This was the hardest thing I'd ever had to do. I was in my bed staring at the ceiling. In three short hours I had to leave the love of my life behind to go to Iraq. Alice was her name, and she was the most beautiful girl I'd ever laid eyes on. We'd met two years ago, just before my brother's wedding. I'd been his best man, and she was his wife's maid of honour. She wasn't perfectly symmetrical or anything like the models on the covers of magazines, but she had a spark in her eyes and a glow on her face that made her even more eye-catching than any other girl I'd ever seen. I'd proposed to her after only three months of dating, because I1d known from the first date that she was the love of my life.

It was nearing dawn; the sky outside the window had gotten the greyish colour it had just before sunrise, and the birds had begun chirping happily. I looked at the alarm clock on the bedside table. The digits showed 5:30, but I knew I'd never get back to sleep. Instead I decided to check I had everything I needed. My uniform was on a hanger on the bedroom door, and my bag was on a chair in the living room. It reminded me of all the times I'd watched my father leave. He'd been in the army, and most of the memories I had of him from when I was growing up were of him leaving. I'd always wake up early, afraid that he might have left while I was sleeping. But when I peeked into my parents' bedroom he'd always be there, sleeping with my mum in his arms. His uniform was on a hanger on the bathroom door, and when I went back into the living room, his bag would always be on the same chair. That chair was always my favourite because it reminded me of him. He was actually the reason I'd joined the army in the first place. I knew it had always been his dream that his son would join the army too and follow in his footsteps, even though he had never said anything to neither my brother, Charlie nor to me. He would never want to pressure us into something we didn't want to do. But it was in my blood and I could feel that this was the right thing for me, even though it hurt leaving Alice.

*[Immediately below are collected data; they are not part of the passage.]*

Lemma service_read_body_spec self fd k :
  service_wf self → 0 < sv_packet_length self →
  service_result self k (service_read_body self fd k).
Proof.
  intros Hwf Hpos. pose proof Hwf as [Hs Hsz Hl Hq Hrs].
  assert (∀ super k1 d, read_wf super → sr_size super = sr_size (sv_super self) → read_status_ok super →
    accepted k1 = accepted k → delivered k1 = delivered k ++ d →
    unread super = unread (sv_super self) ++ d → sv_packet_length self <= sr_length super →
    service_outcome self k d
      (mk_service_read (sr_consume super (sv_packet_length self)) 0 (sv_seqno self)) k1
      (SvComplete (sv_seqno self) (sv_packet_length self) (slice 0 (sv_packet_length self) (sr_here super))))
    as Hdeliver.
  { intros super k1 d Hw Hsize Hst Ha Hd Hu Hle.
    destruct (sr_consume_spec super (sv_packet_length self) Hw) as (Hw' & Hsz' & Hl' & Hu'); [lia |].
    destruct (sr_here_unread super (sv_packet_length self) Hw) as [_ ->]; [lia |].
    pose proof (lenZ_unread super Hw) as Hlu.
    assert (lenZ (slice 0 (sv_packet_length self) (unread super)) = sv_packet_length self) as Hlp
      by (apply lenZ_slice; lia).
    split_and!; [done | done | split; simpl; done || lia | done | lia | lia | lia
      | unfold slice; by apply Forall_take, Forall_drop, unread_bytes |].
    unfold service_pending, service_frame. rewrite (proj2 (Z.eqb_neq _ _)) by lia.
    cbn [sv_packet_length sv_seqno sv_super]. rewrite Z.eqb_refl, app_nil_l, Hlp, <- !app_assoc, <- Hu. do 2 f_equal. exact Hu'. }
  unfold service_read_body. destruct (Z.ltb_spec (sr_length (sv_super self)) (sv_packet_length self)).
  - destruct fd; simpl.
    + rewrite u32_id by (unfold is_u32, SSH_MAX_PACKET, SERVICE_READ_AHEAD in *; lia).
      destruct (decide (sv_packet_length self = SSH_MAX_PACKET)) as [Hmax | Hmax].
      { right. split.
        - unfold service_fill, ssh_read_some, lsh_string_length, sr_size in *. by rewrite Hsz, Hmax.
        - exists []. unfold service_maximal, service_pending. rewrite (proj2 (Z.eqb_neq _ _)) by lia.
          rewrite Hmax, app_nil_r, <- app_assoc. eauto. }
      left. destruct (service_fill_spec (sv_super self) k (sv_packet_length self + SERVICE_READ_AHEAD) false)
        as (super' & k' & stop & d & -> & Hw & Hsize & Ha & Hd & Hu & Hlen & Hst & Hstop);
        [done | unfold SERVICE_READ_AHEAD in *; lia | unfold SSH_MAX_PACKET, SERVICE_READ_AHEAD in *; lia |].
      simpl. assert (service_outcome self k d (mk_service_read super' (sv_packet_length self) (sv_seqno self)) k'
        (SvStatus (sr_status super'))) as Hstay.
      { split_and!; [done | done | split; simpl; auto; congruence | | by apply read_status_waits, Hst..].
        unfold service_pending. cbn [sv_packet_length sv_seqno sv_super]. by rewrite Hu, app_assoc. }
      destruct stop as [r |].
      * eexists _, k', r, d. split; [done |]. destruct r; [| done | done]. destruct Hstop as (_ & ? & ?).
        destruct Hstay as (? & ? & ? & ? & _). by split_and!.
      * destruct (Z.ltb_spec (sr_length super') (sv_packet_length self)).
        -- by eexists _, k', _, d.
        -- eexists _, k', _, d. split; [done |]. by apply Hdeliver; auto.
    + left. eexists self, k, _, []. split; [done |].
      split_and!; [done | by rewrite app_nil_r | done | by rewrite app_nil_r | by apply read_status_waits..].
  - left. eexists _, k, _, []. split; [done |].
    apply Hdeliver; try done; by rewrite app_nil_r.
Qed.

(** Octets that arrive before a part of the work are seen by the whole. *)
Lemma service_result_pending self0 k self1 k1 arrived c :
  accepted k1 = accepted k → delivered k1 = delivered k ++ arrived →
  service_pending self1 = service_pending self0 ++ arrived →
  service_result self1 k1 c → service_result self0 k c.
Proof.
  intros Ha Hd Hp [(self' & k' & r & d & -> & Ha' & Hd' & Hr) | [-> [d Hm]]].
  - left. exists self', k', r, (arrived ++ d). split; [done |].
    split_and!; [congruence | by rewrite Hd', Hd, app_assoc |].
    destruct r as [s | msg | seqno len packet]; [| done |].
    + destruct Hr as (Hw & Hpend & Hst). split; [done |]. by rewrite Hpend, Hp, app_assoc.
    + destruct Hr as (Hw & Hq & Hl & Hm & Hby & Hpend). split_and!; try done; try lia.
      by rewrite app_assoc, <- Hp.
  - right. split; [done |]. exists (arrived ++ d). by rewrite app_assoc, <- Hp.
Qed.

Lemma service_read_header_spec super fd k seqno0 :
  read_wf super → sr_size super = SSH_MAX_PACKET + SERVICE_READ_AHEAD →
  SERVICE_HEADER_SIZE <= sr_length super → read_status_ok super →
  service_result (mk_service_read super 0 seqno0) k (service_read_header super fd k).
Proof.
  intros Hwf Hsz Hlen Hst. unfold service_read_header. pass_assert.
  destruct (header_fields super Hwf Hlen) as (seqno & len & -> & -> & Hq & Hl & Hh). rewrite !bind_ok_l.
  unfold is_u32 in Hl. destruct (Z.eqb_spec len 0) as [-> | Hnz].
  { left. eexists _, k, _, []. split; [done |]. split_and!; [done | by rewrite app_nil_r | done]. }
  destruct (Z.ltb_spec SSH_MAX_PACKET len) as [Hbig | Hsmall].
  { left. eexists _, k, _, []. split; [done |]. split_and!; [done | by rewrite app_nil_r | done]. }
  destruct (sr_consume_spec super SERVICE_HEADER_SIZE Hwf) as (Hw' & Hsz' & Hl' & Hu');
    [unfold SERVICE_HEADER_SIZE in *; lia |].
  set (self1 := mk_service_read (sr_consume super SERVICE_HEADER_SIZE) len seqno).
  assert (service_wf self1) as Hwf1 by (split; simpl; done || lia).
  apply (service_result_pending _ k self1 k []); [done | by rewrite app_nil_r | |].
  - unfold service_pending, self1. cbn [sv_packet_length sv_seqno sv_super].
    rewrite (proj2 (Z.eqb_neq _ _)) by lia.
    rewrite Z.eqb_refl, app_nil_l, app_nil_r, Hu', <- Hh. done.
  - apply service_read_body_spec; [done | simpl; lia].
Qed.

Lemma service_read_packet_spec self fd k :
  service_wf self → service_result self k (service_read_packet self fd k).
Proof.
  intros Hwf. pose proof Hwf as [Hs Hsz Hl Hq Hrs]. unfold service_read_packet.
  destruct (Z.eqb_spec (sv_packet_length self) 0) as [Hz | Hnz];
    [| apply service_read_body_spec; [done | lia]].
  destruct self as [super len seqno]. simpl in *. subst len.
  destruct (Z.ltb_spec (sr_length super) SERVICE_HEADER_SIZE) as [Hshort | Hlong];
    [| by apply service_read_header_spec].
  destruct fd; simpl.
  - destruct (service_fill_spec super k SERVICE_READ_AHEAD true)
      as (super' & k1 & stop & d & -> & Hw & Hsize & Ha & Hd & Hu & Hlen & Hst & Hstop);
      [done | unfold SERVICE_READ_AHEAD, SERVICE_HEADER_SIZE, SSH_MAX_PACKET in *; lia
      | unfold SSH_MAX_PACKET, SERVICE_READ_AHEAD in *; lia |]. simpl.
    set (self1 := mk_service_read super' 0 seqno).
    specialize (Hst Hrs).
    assert (service_wf self1) as Hwf1 by (split; simpl; done || (unfold SSH_MAX_PACKET; lia) || lia).
    pose proof (read_status_waits super' Hst) as [Hn1 Hn2].
    assert (service_outcome (mk_service_read super 0 seqno) k d self1 k1 (SvStatus (sr_status super')))
      as Hstay by by split_and!.
    destruct stop as [r |].
    { left; eexists _, k1, r, d; split; [done |]. destruct r; [| done | done]. destruct Hstop as (_ & ? & ?).
      destruct Hstay as (? & ? & ? & ? & _). by split_and!. }
    destruct (Z.ltb_spec (sr_length super') SERVICE_HEADER_SIZE); [left; by eexists _, k1, _, d |].
    apply (service_result_pending _ k self1 k1 d); [done | done | done |].
    apply service_read_header_spec; [done | congruence | done | done].
  - left. eexists _, k, _, []. split; [done |].
    split_and!; [done | by rewrite app_nil_r | done | by rewrite app_nil_r | by apply read_status_waits..].
Qed.

(** Without a descriptor nothing is read. *)
Lemma service_read_packet_nofd self k self' k' r :
  service_read_packet self false k = Ok (self', k', r) → k' = k.
Proof.
  unfold service_read_packet, service_read_header, service_read_body. intros Hr.
  repeat (case_match; simplify_eq; ok_inv; simpl in *); by simplify_eq.
Qed.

Restless and nervous I went back into the bedroom. I didn't want to miss a single second of the last precious hours I had with her, so I sat in the window frame watching her sleep for a while. She looked so peaceful and suddenly it hit me: this might be the last time I see her. I felt like I might cry, something I hadn't done for quite some time. She must have felt my presence, because she stretched and opened her eyes. Quickly I pulled myself together. I had to be strong, and not make this harder for her than it already was. She smiled a little smile, and even though she was hiding it, I could see that she was doing the same for me. I could see in her beautiful, brown eyes the same pain and sadness that was flowing through me. She stood up, and without a word I walked over to the bed and held her tight. None of us said anything, but we didn't have to. I could feel her silent tears soaking my t-shirt and I let some tears fall as well even though I'd promised myself I wouldn't. My chin rested at the top of her head, and I stroked her chestnut hair gently.